The three counties to the left in the graph are an interesting group. Placer County lies along the I-80 corridor from Roseville to Lake Tahoe and includes the NW shore of the lake and the ski resorts south of Truckee. Marin and San Francisco counties are located in the Bay Area and are two of the wealthiest counties in California. Although their population densities are very different (18,806 for San Francisco, 506 for Marin), their persons per household numbers are very similar (2.350 for San Francisco, 2.441 for Marin). It’s important to note that in Marin County, only the north-south Highway 101 corridor is densely populated. Most of the rest of the county consists of dairy farms, protected agricultural land and a vast network of regional, state and national parks.

Meanwhile, in San Francisco, the proportion of children has been shrinking for years (see this). The local wisdom is that twenty-somethings meet in San Francisco, get married and move to the East Bay to raise their families. This party explains the low number of persons per household. However, cities in general have lower numbers of persons per household. Berkeley has only 2.28 persons per household, while Albany has 2.57 (and less than 10 COVID-19 cases). The main message of Chart 3 is that if important aspects of crowding are captured by household size, then crowding (unlike population density) doesn’t have much effect on the COVID-19 death rate.

Now for the caveats: County data is far from ideal. First, California counties vary wildly in size, from San Francisco at 47 square miles, to San Bernardino at 20,062 square miles, the largest county in the United States. In addition, population density varies within counties. The populated one square mile of my little town of Albany has about 20,000 people, with a density greater than that of San Francisco. Yet the county in which we are located, Alameda, has an average population of 2,262 people per square mile. Any serious analysis of the spread of COVID-19 will someday require more disaggregated geographical data, perhaps at the city, census tract, or zipcode level.

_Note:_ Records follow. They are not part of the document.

(** X7: Every condition [analyze_zone] reports holds on every present
    reflection of the sample. *)
Theorem analyze_zone_conditions_hold :
  ∀ (ops : list Op) (z : string) (m : Z) (cs : list string),
    analyze_zone ops z m = Some cs →
    ∀ c r, c ∈ cs → r ∈ present_refs ops (test_refs z m) →
           cond_holds c r = true.
Proof.
  intros ops z m cs Hs c r Hc Hr.
  apply (analyze_zone_Some_elem _ _ _ _ Hs) in Hc.
  pose proof (deduce_sound z _ c Hc) as Hall.
  rewrite forallb_forall in Hall. apply Hall. by apply list_elem_of_In.
Qed.

Lemma analyze_zone_conditions_hold_witness :
  analyze_zone [identity_op; half_c] "hhl" 8 = Some ["l=2n"]
  ∧ ∀ c r, c ∈ ["l=2n"] →
           r ∈ present_refs [identity_op; half_c] (test_refs "hhl" 8) →
           cond_holds c r = true.
Proof.
  assert (Hv : analyze_zone [identity_op; half_c] "hhl" 8 = Some ["l=2n"])
    by (vm_compute; reflexivity).
  split; [exact Hv|].
  exact (analyze_zone_conditions_hold _ _ _ _ Hv).
Defined.

(** * [analyze_zone] and its inputs *)

Lemma present_refs_ext (ops ops' : list Op) (T : list refl) :
  (∀ h k l, is_reflection_absent ops h k l
            = is_reflection_absent ops' h k l) →
  present_refs ops T = present_refs ops' T.
Proof.
  intros He. unfold present_refs. apply filter_ext.
  intros [[h k] l]. by rewrite He.
Qed.

(** X8: [analyze_zone] depends only on which operations occur in the list. *)
Theorem analyze_zone_same_elements :
  ∀ (ops ops' : list Op) (z : string) (m : Z),
    (∀ op, op ∈ ops ↔ op ∈ ops') →
    analyze_zone ops z m = analyze_zone ops' z m.
Proof.
  intros ops ops' z m Hs. rewrite !analyze_zone_unfold.
  rewrite (present_refs_ext ops ops'); [reflexivity|].
  intros h k l. by apply absent_same_elements.
Qed.

Lemma analyze_zone_same_elements_witness :
  (∀ op, op ∈ [half_a; identity_op; half_a] ↔ op ∈ [identity_op; half_a])
  ∧ analyze_zone [half_a; identity_op; half_a] "h00" 8
    = analyze_zone [identity_op; half_a] "h00" 8.
Proof.
  assert (Hs : ∀ op, op ∈ [half_a; identity_op; half_a]
                     ↔ op ∈ [identity_op; half_a]).
  { intros op. rewrite !elem_of_cons, !elem_of_nil. tauto. }
  split; [exact Hs|].
  exact (analyze_zone_same_elements _ _ "h00" 8 Hs).
Defined.

(** The ten zone names. *)
Definition zones : list string :=
  ["hkl"; "0kl"; "h0l"; "hk0"; "hhl"; "hkk"; "hll"; "h00"; "0k0"; "00l"].

(** X9: A zone name outside the ten has no candidate, and [analyze_zone]
    returns [None] for it without complaint. *)
Theorem analyze_zone_unknown_zone :
  ∀ (ops : list Op) (z : string) (m : Z),
    z ∉ zones → test_refs z m = [] ∧ analyze_zone ops z m = None.
Proof.
  intros ops z m Hn.
  assert (He : test_refs z m = []).
  { unfold zones in Hn. unfold test_refs.
    repeat match goal with
      | |- context [String.eqb z ?s] =>
          rewrite (proj2 (String.eqb_neq z s))
            by (intros ->; apply Hn; rewrite !elem_of_cons; tauto)
      end.
    reflexivity. }
  split; [exact He|]. unfold analyze_zone. by rewrite He.
Qed.

Lemma analyze_zone_unknown_zone_witness :
  ("hh0" ∉ zones)
  ∧ test_refs "hh0" 8 = [] ∧ analyze_zone [identity_op; half_a] "hh0" 8 = None.
Proof.
  assert (Hn : "hh0" ∉ zones).
  { unfold zones. rewrite !elem_of_cons, elem_of_nil.
    intros H. repeat destruct H as [H | H]; discriminate || exact H. }
  split; [exact Hn|].
  exact (analyze_zone_unknown_zone [identity_op; half_a] "hh0" 8 Hn).
Defined.

Lemma range_empty (lo hi : Z) : hi ≤ lo → range lo hi = [].
Proof.
  intros Hle. unfold range, seqZ.
  replace (Z.to_nat (hi - lo)) with 0%nat by lia. reflexivity.
Qed.

(** X10: With [max_index <= 0] the sampling window is empty, and [analyze_zone]
    returns [None] for every zone and every operation list. *)
Theorem analyze_zone_nonpositive_max_index :
  ∀ (ops : list Op) (z : string) (m : Z),
    m ≤ 0 → test_refs z m = [] ∧ analyze_zone ops z m = None.
Proof.
  intros ops z m Hm.
  assert (He : test_refs z m = []).
  { unfold test_refs. rewrite range_empty.
    - by repeat destruct (String.eqb z _).
    - assert (0 ≤ - m / 2) by (apply Z.div_pos; lia). lia. }
  split; [exact He|]. unfold analyze_zone. by rewrite He.
Qed.

Lemma analyze_zone_nonpositive_max_index_witness :
  -3 ≤ 0
  ∧ test_refs "hkl" (-3) = []
  ∧ analyze_zone [identity_op; half_a] "hkl" (-3) = None.
Proof.
  assert (Hm : -3 ≤ 0) by lia.
  split; [exact Hm|].
  exact (analyze_zone_nonpositive_max_index [identity_op; half_a] "hkl" (-3)
           Hm).
Defined.

(** * The candidate list as a list *)

Lemma NoDup_range (lo hi : Z) : NoDup (range lo hi).
Proof. apply NoDup_seqZ. Qed.

Lemma NoDup_guard (b : bool) (r : refl) : NoDup (if b then [r] else []).
Proof. destruct b; [apply NoDup_singleton | apply NoDup_nil_2]. Qed.

Ltac unpack_candidates :=
  repeat match goal with
    | H : _ ∈ _ ≫= _ |- _ => apply list_elem_of_bind in H
    | H : _ ∈ (if _ then [_] else []) |- _ => apply elem_of_guard in H
    | H : ∃ _, _ |- _ => destruct H
    | H : _ ∧ _ |- _ => destruct H
    end.

Ltac nodup_comprehension :=
  repeat (apply NoDup_bind;
          [ intros ? ? ? _ _ ? ?; unpack_candidates; congruence
          | intros ? _
          | apply NoDup_range ]);
  apply NoDup_guard.

(** X11: No reflection is generated twice, and the origin never is. *)
Theorem test_refs_NoDup_no_origin :
  ∀ (z : string) (m : Z),
    NoDup (test_refs z m) ∧ (0, 0, 0) ∉ test_refs z m.
Proof.
  intros z m. split.
  - unfold test_refs.
    repeat match goal with
      | |- context [if String.eqb z ?s then _ else _] =>
          destruct (String.eqb z s)
      end; try apply NoDup_nil_2; nodup_comprehension.
  - unfold test_refs.
    repeat match goal with
      | |- context [if String.eqb z ?s then _ else _] =>
          destruct (String.eqb z s)
      end; try apply not_elem_of_nil;
      intros Hin; unpack_candidates;
      repeat match goal with
        | H : (_, _, _) = (_, _, _) |- _ => inversion H; clear H; subst
        end; discriminate.
Qed.

(** ** How many candidates *)

(** A comprehension whose body has [n] results for every index but [0],
    and one fewer at [0]. *)
Lemma length_bind_one_short (F : Z → list refl) (n : nat) (L : list Z) :
  NoDup L → 0 ∈ L →
  (∀ x, x ≠ 0 → length (F x) = n) → (length (F 0%Z) + 1 = n)%nat →
  (length (L ≫= F) + 1 = length L * n)%nat.
Proof.
  intros Hnd Hin Hn H0.
  assert (Hfull : ∀ L', 0 ∉ L' → length (L' ≫= F) = (length L' * n)%nat).
  { induction L' as [|x L' IH]; intros Hni; [reflexivity|].
    cbn. rewrite length_app, IH, Hn; [lia| |].
    - intros ->. apply Hni, list_elem_of_here.
    - intros Hi. by apply Hni, list_elem_of_further. }
  induction L as [|x L IH]; [by apply elem_of_nil in Hin|].
  apply NoDup_cons in Hnd as [Hx Hnd]. cbn. rewrite length_app.
  apply elem_of_cons in Hin as [<- | Hin].
  - rewrite (Hfull L Hx). lia.
  - assert (x ≠ 0) by (intros ->; contradiction).
    rewrite Hn by assumption. specialize (IH Hnd Hin). lia.
Qed.

Lemma length_bind_full (F : Z → list refl) (n : nat) (L : list Z) :
  (∀ x, length (F x) = n) → length (L ≫= F) = (length L * n)%nat.
Proof.
  intros Hn. induction L as [|x L IH]; [reflexivity|].
  cbn. rewrite length_app, IH, Hn. lia.
Qed.

Lemma length_range (lo hi : Z) : length (range lo hi) = Z.to_nat (hi - lo).
Proof. unfold range. apply length_seqZ. Qed.

(** The number of values of one free index. *)
Definition window_size (m : Z) : nat := Z.to_nat (m - - m / 2).

Lemma zero_in_window (m : Z) : 1 ≤ m → 0 ∈ range (- m / 2) m.
Proof.
  intros Hm. apply elem_of_range.
  assert (- m / 2 < 0) by (apply Z.div_lt_upper_bound; lia). lia.
Qed.

Ltac nonzero_guard :=
  match goal with
  | Hx : ?x ≠ 0 |- context [?x =? 0] =>
      rewrite (proj2 (Z.eqb_neq x 0) Hx)
  end.

Section Counting.
Variable L : list Z.
Hypothesis L_NoDup : NoDup L.
Hypothesis L_zero : 0 ∈ L.

Lemma count1 (g : Z → refl) :
  (length (x ← L; if negb (x =? 0) then [g x] else [])%Z + 1
   = length L)%nat.
Proof.
  rewrite <- (Nat.mul_1_r (length L)).
  apply length_bind_one_short; [done | done | | reflexivity].
  intros x Hx. by rewrite (proj2 (Z.eqb_neq x 0) Hx).
Qed.

Lemma count2 (g : Z → Z → refl) :
  (length (x ← L; y ← L;
           if negb ((x =? 0) && (y =? 0)) then [g x y] else [])%Z + 1
   = length L * length L)%nat.
Proof.
  apply length_bind_one_short; [done | done | |].
  - intros x Hx. rewrite <- (Nat.mul_1_r (length L)).
    apply length_bind_full. intros y.
    by rewrite (proj2 (Z.eqb_neq x 0) Hx).
  - apply (count1 (g 0)).
Qed.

The COVID-19 pandemic is far from over. Various counties have taken different approaches along different times to sheltering in place, and that will matter, too. The snapshot in time that I’ve been describing may look very different a month from now. As the virus moves inland from more densely populated coastal regions to the more remote inland counties like Tulare, we may see a dramatic late surge in cases and deaths. While it might seem better to track cases and not deaths, testing remains much too unavailable and inconsistent. Death is a lagging indicator of the progress of the pandemic, but it is a certain one. You are either dead or you’re not, and by now we know how to tell a COVID-19 death from those caused by other medical problems.

Finally, the distinction between density and crowding is mushy. A commuter may live in a quiet suburb, but commute to San Francisco on a crowded BART train. And for some urbanists, crowding is the point–crowded bars, crowded concerts and crowded sporting events are not considered negatives. But at the aggregated county level, the COVID-19 death rate appears to correlate more closely with population density than household size.

I’m happy to send the spreadsheet that I used to create these charts to anyone who would like a copy. I’ll update this information every week or so.